Il popolo ebraico viveva in cattività sotto il dominio di Assuero re di Persia, ed aveva assunto gli usi ed i costumi locali, tralasciando i propri che venivano, per quanto possibile, celati. Era accaduto che il re aveva ripudiato la propria moglie e desiderava passare a nuove nozze e, per scegliere la nuova compagna, aveva fatto convocare al suo cospetto le più belle ragazze che vivevano nel suo reame. La scelta era ricaduta su Ester, una ragazza di modeste origini, orfana, che era stata affidata e viveva sotto la tutela dello zio Mordekhai, funzionario di corte. Il primo ministro del re era Hamàn, uomo tanto potente quanto ambizioso, il quale aveva cominciato a pretendere che al suo passaggio tutti si inchinassero. Mordekhai, in quanto ebreo non poteva tributare tanto ossequio e tanta deferenza, che riservava solo al suo Dio.

Il primo ministro non tollerava questa disobbedienza ed avendo scoperto le nascoste ragioni del rifiuto, che offendevano la sua vanità, si recò dal sovrano a cui chiese con insistenza lo sterminio di tutti gli ebrei che vivevano nel regno, a causa della loro insofferenza alla autorità e del loro fanatismo religioso. Il re credette ad Hamàn ed emise il provvedimento richiesto; per decidere il giorno in cui l’eccidio sarebbe dovuto avvenire venne tirato a sorte (purim, in ebraico) la data. Il giorno che il caso ebbe ad indicare fu il 13 del mese di adar. Mordekhai, essendo stato informato di quanto stava per accadere, si recò dalla nipote Ester, per chiederle di intercedere presso il sovrano. Ester era molto titubante in quanto aveva nascosto al re Assuero che era una ebrea. La fanciulla effettuò un giorno di digiuno penitenziale per chiedere a Dio la forza di determinarsi ad effettuare un passo così delicato, a causa delle conseguenze che poteva comportare per la sua vita, ritenendo che questi fosse mal disposto nei confronti del suo popolo.
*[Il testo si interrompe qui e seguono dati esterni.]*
(** * numeroscadastrais: the CPF module, embedded and verified

    A shallow embedding of [numeroscadastrais/cpf.py] and
    [numeroscadastrais/exceptions.py].

    Python strings are modelled as lists of characters, and a character
    is its Unicode code point, a number (a number above U+10FFFF is no
    character; the built-ins treat it like an unassigned code point, so a
    statement about every list holds of every string).  The three built-ins
    whose
    behaviour depends on the character ([\s] of the [re] module,
    [str.isdigit] and [int]) are written out with the tables of the
    Unicode Character Database 14.0, the one CPython 3.11 carries.

    Code that may raise returns a [result]: either [Return v] or
    [Raise e], and [x <- c ;; k] sequences two such computations the way
    Python sequences two statements. *)

From Stdlib Require Import Ascii String List ZArith Lia Bool Arith.
From Stdlib Require Import Decimal DecimalString.
Import ListNotations.

Open Scope Z_scope.

(* ================================================================== *)
(** ** Exceptions (exceptions.py and the built-ins that are raised) *)

Inductive exn_class : Type :=
| ExceptionBase       (* builtins.Exception *)
| LookupError
| IndexError
| ValueError
| InvalidIdError
| InvalidIdFormat
| InvalidIdValue
| InvalidCharacters
| InvalidLength
| InvalidCheckDigit
| InvalidSpecificId.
Il re Assuero, saputa della macchinazione del suo infedele primo ministro, condannò costui a morte, mentre gli ebrei furono salvi e Mordekhai venne premiato con il conferimento di un prestigioso incarico a corte. La gioia dello scampato pericolo viene ogni anno ricordata nella più allegra tra le festività ebraiche, con la lettura del libro di Ester, in cui tante cose, prima occultate, una volta rivelate erano divenute decisive e fauste.

I giorni che stiamo vivendo, in cui l’Italia intera rischia di tingersi di un allarmante rosso per la perdurante pandemia, nulla hanno a che spartire con la spensieratezza e la gioia di questa festa, la cui celebrazione potrebbe apparire proprio fuor di luogo in questo momento in cui l’umanità intera avverte di essere stata una pessima custode del Creato e si sente minacciata dalla natura che le insorge contro. Ma l’insegnamento dei Maestri della tradizione ebraica ci induce ad alcune pertinenti considerazioni. Innanzitutto, il libro di Ester è l’unico libro della Bibbia in cui non viene citato il nome di Dio, manca la sua parola ed è assente la sua azione. Il susseguirsi apparentemente casuale dei fatti, sembra decidere ancora una volta, il destino del Popolo ebraico, in una realtà in cui Dio è il grande assente e l’uomo viene chiamato a vincere lo sgomento di questo vuoto e ad approntare con le sole proprie forze un rimedio all’irrimediabile. Ma in effetti Dio anche se non appare continua ad esserci, come ci ricorda Deuteronomio (31:18): “Ed io continuerò a nascondere il mio volto in quel giorno…”. Il Talmud evidenzia uno stretto rapporto tra il tema del Dio nascosto e l’etimologia del nome Ester, che significa nascosta.

Da questo racconto è agevole far emergere che l’uomo, che di fronte all’oscurità più fitta, anzichè disumanizzarsi, trova in sè le risorse per opporsi con responsabilità individuale ai crimini, combatte il male con il bene. Un antico detto insegna che Dio inventò il deserto per dar modo all’uomo di ritrovare l’anima. Il sei marzo scorso è stata celebrata la solennità civile annuale della Giornata dei Giusti dell’Umanità (differente da quella dei Giusti tra le Nazioni), istituita nel 2012 dal Parlamento Europeo, che celebra tutti coloro che pur non avendone l’obbligo, a rischio della propria vita, si sono opposti ai genocidi ed ai totalitarismi. La celebrazione trae origine da valori centrali nel pensiero ebraico quali la responsabilità individuale ed il convincimento che ciascun individuo è coinvolto nel destino degli altri ed in qualche modo lo determina.